GOAL OF THE EXERCISE:
Write out every entry word for word.

[Collected data entries]
(** Variable 0 is assigned in both arms of the diamond, variable 1 after it. *)
Definition example_cfg : PhiConfig := MkPhiConfig 2 None 1 true.
Definition example_assigned : list BitVector :=
  (fun w => MkBitVector 2 [w]) <$> [0; 3; 0; 1; 2; 0; 0; 1].
Definition example_discovered : FlowGraph := default example_graph (DiscoverBlocks 30 example_graph).
Lemma example_discovered_ok : Discovered example_discovered /\ no_phis example_discovered /\ assigned_ok example_cfg example_discovered example_assigned.
Proof.
  destruct (DiscoverBlocks_spec 30 example_graph example_wf ltac:(vm_compute; lia)) as (g & Hg & Hd & _).
  assert (example_discovered = g) as -> by (unfold example_discovered; by rewrite Hg). split; [done|].
  vm_compute in Hg. injection Hg as <-. split; [split; [done|]|].
  - intros a b _ Hb. simpl in Hb. unfold arr_get in Hb. zif_in Hb; [|done]. apply list_elem_of_lookup_2 in Hb. set_unfold in Hb. naive_solver.
  - intros x Hx. change (block_count _) with 8 in Hx.
    assert (x = 0 \/ x = 1 \/ x = 2 \/ x = 3 \/ x = 4 \/ x = 5 \/ x = 6 \/ x = 7) as Hc by lia.
    destruct Hc as [->|[->|[->|[->|[->|[->|[->| ->]]]]]]]; eexists; (split; [reflexivity|]); (split; [reflexivity|]); (split; [reflexivity|]);
      repeat constructor; vm_compute; done.
Qed.
Theorem ComputeSSA_phis_exact_witness : exists g' live, ComputeSSA_phis example_cfg example_discovered example_assigned = Some (g', live) /\
  phi_at g' 0 4 = Some 0 /\ phi_at g' 0 2 = Some 1 /\ phi_at g' 1 2 = Some 2 /\ phi_at g' 1 4 = None /\ live = [2].
Proof.
  destruct example_discovered_ok as (Hd & Hn & Ha).
  destruct (ComputeSSA_phis_exact example_cfg example_discovered example_assigned Hd ltac:(vm_compute; split; congruence) Hn Ha) as (g' & live & Hrun & _).
  exists g', live. split; [exact Hrun|]. vm_compute in Hrun. injection Hrun as <- <-. repeat split.
Defined.
Theorem ComputeSSA_phis_reaching_witness : exists g' live, ComputeSSA_phis example_cfg example_discovered example_assigned = Some (g', live) /\
  phi_at g' 1 4 = None /\ ~ assigns example_discovered example_assigned 1 3 /\ phi_at g' 1 3 = None.
Proof.
  destruct example_discovered_ok as (Hd & Hn & Ha).
  destruct (ComputeSSA_phis example_cfg example_discovered example_assigned) as [[g' live]|] eqn:Hrun; [|vm_compute in Hrun; discriminate].
  exists g', live. split; [reflexivity|].
  assert (exists b, arr_get (all_blocks g') 5 = Some b /\ dominator_ b = Some 2 /\ phi_at g' 1 4 = None) as (b & Hb & Hdom & Hphi).
  { clear Hd Hn Ha. vm_compute in Hrun. injection Hrun as <- <-. eexists. split; [reflexivity|]. split; reflexivity. }
  split; [exact Hphi|].
  eapply (ComputeSSA_phis_reaching example_cfg example_discovered example_assigned g' live 1 4 5 b 2 2 [3] 3 Hd
    ltac:(vm_compute; split; congruence) Hn Ha Hrun ltac:(vm_compute; split; congruence) ltac:(lia) ltac:(vm_compute; reflexivity) Hb Hphi Hdom
    ltac:(vm_compute; reflexivity)); [|intros Hin%list_elem_of_singleton; discriminate|left].
  apply walk_cons; [|apply walk_cons; [|apply walk_nil]].
  - exists 2, 4. split; [vm_compute; reflexivity|]. split; [vm_compute; reflexivity|]. eexists. split; [vm_compute; reflexivity|]. vm_compute. right. left.
  - exists 4, 5. split; [vm_compute; reflexivity|]. split; [vm_compute; reflexivity|]. eexists. split; [vm_compute; reflexivity|]. vm_compute. left.
Defined.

SOLUTION:
(** Variable 0 is assigned in both arms of the diamond, variable 1 after it. *)
Definition example_cfg : PhiConfig := MkPhiConfig 2 None 1 true.
Definition example_assigned : list BitVector :=
  (fun w => MkBitVector 2 [w]) <$> [0; 3; 0; 1; 2; 0; 0; 1].
Definition example_discovered : FlowGraph := default example_graph (DiscoverBlocks 30 example_graph).
Lemma example_discovered_ok : Discovered example_discovered /\ no_phis example_discovered /\ assigned_ok example_cfg example_discovered example_assigned.
Proof.
  destruct (DiscoverBlocks_spec 30 example_graph example_wf ltac:(vm_compute; lia)) as (g & Hg & Hd & _).
  assert (example_discovered = g) as -> by (unfold example_discovered; by rewrite Hg). split; [done|].
  vm_compute in Hg. injection Hg as <-. split; [split; [done|]|].
  - intros a b _ Hb. simpl in Hb. unfold arr_get in Hb. zif_in Hb; [|done]. apply list_elem_of_lookup_2 in Hb. set_unfold in Hb. naive_solver.
  - intros x Hx. change (block_count _) with 8 in Hx.
    assert (x = 0 \/ x = 1 \/ x = 2 \/ x = 3 \/ x = 4 \/ x = 5 \/ x = 6 \/ x = 7) as Hc by lia.
    destruct Hc as [->|[->|[->|[->|[->|[->|[->| ->]]]]]]]; eexists; (split; [reflexivity|]); (split; [reflexivity|]); (split; [reflexivity|]);
      repeat constructor; vm_compute; done.
Qed.
Theorem ComputeSSA_phis_exact_witness : exists g' live, ComputeSSA_phis example_cfg example_discovered example_assigned = Some (g', live) /\
  phi_at g' 0 4 = Some 0 /\ phi_at g' 0 2 = Some 1 /\ phi_at g' 1 2 = Some 2 /\ phi_at g' 1 4 = None /\ live = [2].
Proof.
  destruct example_discovered_ok as (Hd & Hn & Ha).
  destruct (ComputeSSA_phis_exact example_cfg example_discovered example_assigned Hd ltac:(vm_compute; split; congruence) Hn Ha) as (g' & live & Hrun & _).
  exists g', live. split; [exact Hrun|]. vm_compute in Hrun. injection Hrun as <- <-. repeat split.
Defined.
Theorem ComputeSSA_phis_reaching_witness : exists g' live, ComputeSSA_phis example_cfg example_discovered example_assigned = Some (g', live) /\
  phi_at g' 1 4 = None /\ ~ assigns example_discovered example_assigned 1 3 /\ phi_at g' 1 3 = None.
Proof.
  destruct example_discovered_ok as (Hd & Hn & Ha).
  destruct (ComputeSSA_phis example_cfg example_discovered example_assigned) as [[g' live]|] eqn:Hrun; [|vm_compute in Hrun; discriminate].
  exists g', live. split; [reflexivity|].
  assert (exists b, arr_get (all_blocks g') 5 = Some b /\ dominator_ b = Some 2 /\ phi_at g' 1 4 = None) as (b & Hb & Hdom & Hphi).
  { clear Hd Hn Ha. vm_compute in Hrun. injection Hrun as <- <-. eexists. split; [reflexivity|]. split; reflexivity. }
  split; [exact Hphi|].
  eapply (ComputeSSA_phis_reaching example_cfg example_discovered example_assigned g' live 1 4 5 b 2 2 [3] 3 Hd
    ltac:(vm_compute; split; congruence) Hn Ha Hrun ltac:(vm_compute; split; congruence) ltac:(lia) ltac:(vm_compute; reflexivity) Hb Hphi Hdom
    ltac:(vm_compute; reflexivity)); [|intros Hin%list_elem_of_singleton; discriminate|left].
  apply walk_cons; [|apply walk_cons; [|apply walk_nil]].
  - exists 2, 4. split; [vm_compute; reflexivity|]. split; [vm_compute; reflexivity|]. eexists. split; [vm_compute; reflexivity|]. vm_compute. right. left.
  - exists 4, 5. split; [vm_compute; reflexivity|]. split; [vm_compute; reflexivity|]. eexists. split; [vm_compute; reflexivity|]. vm_compute. left.
Defined.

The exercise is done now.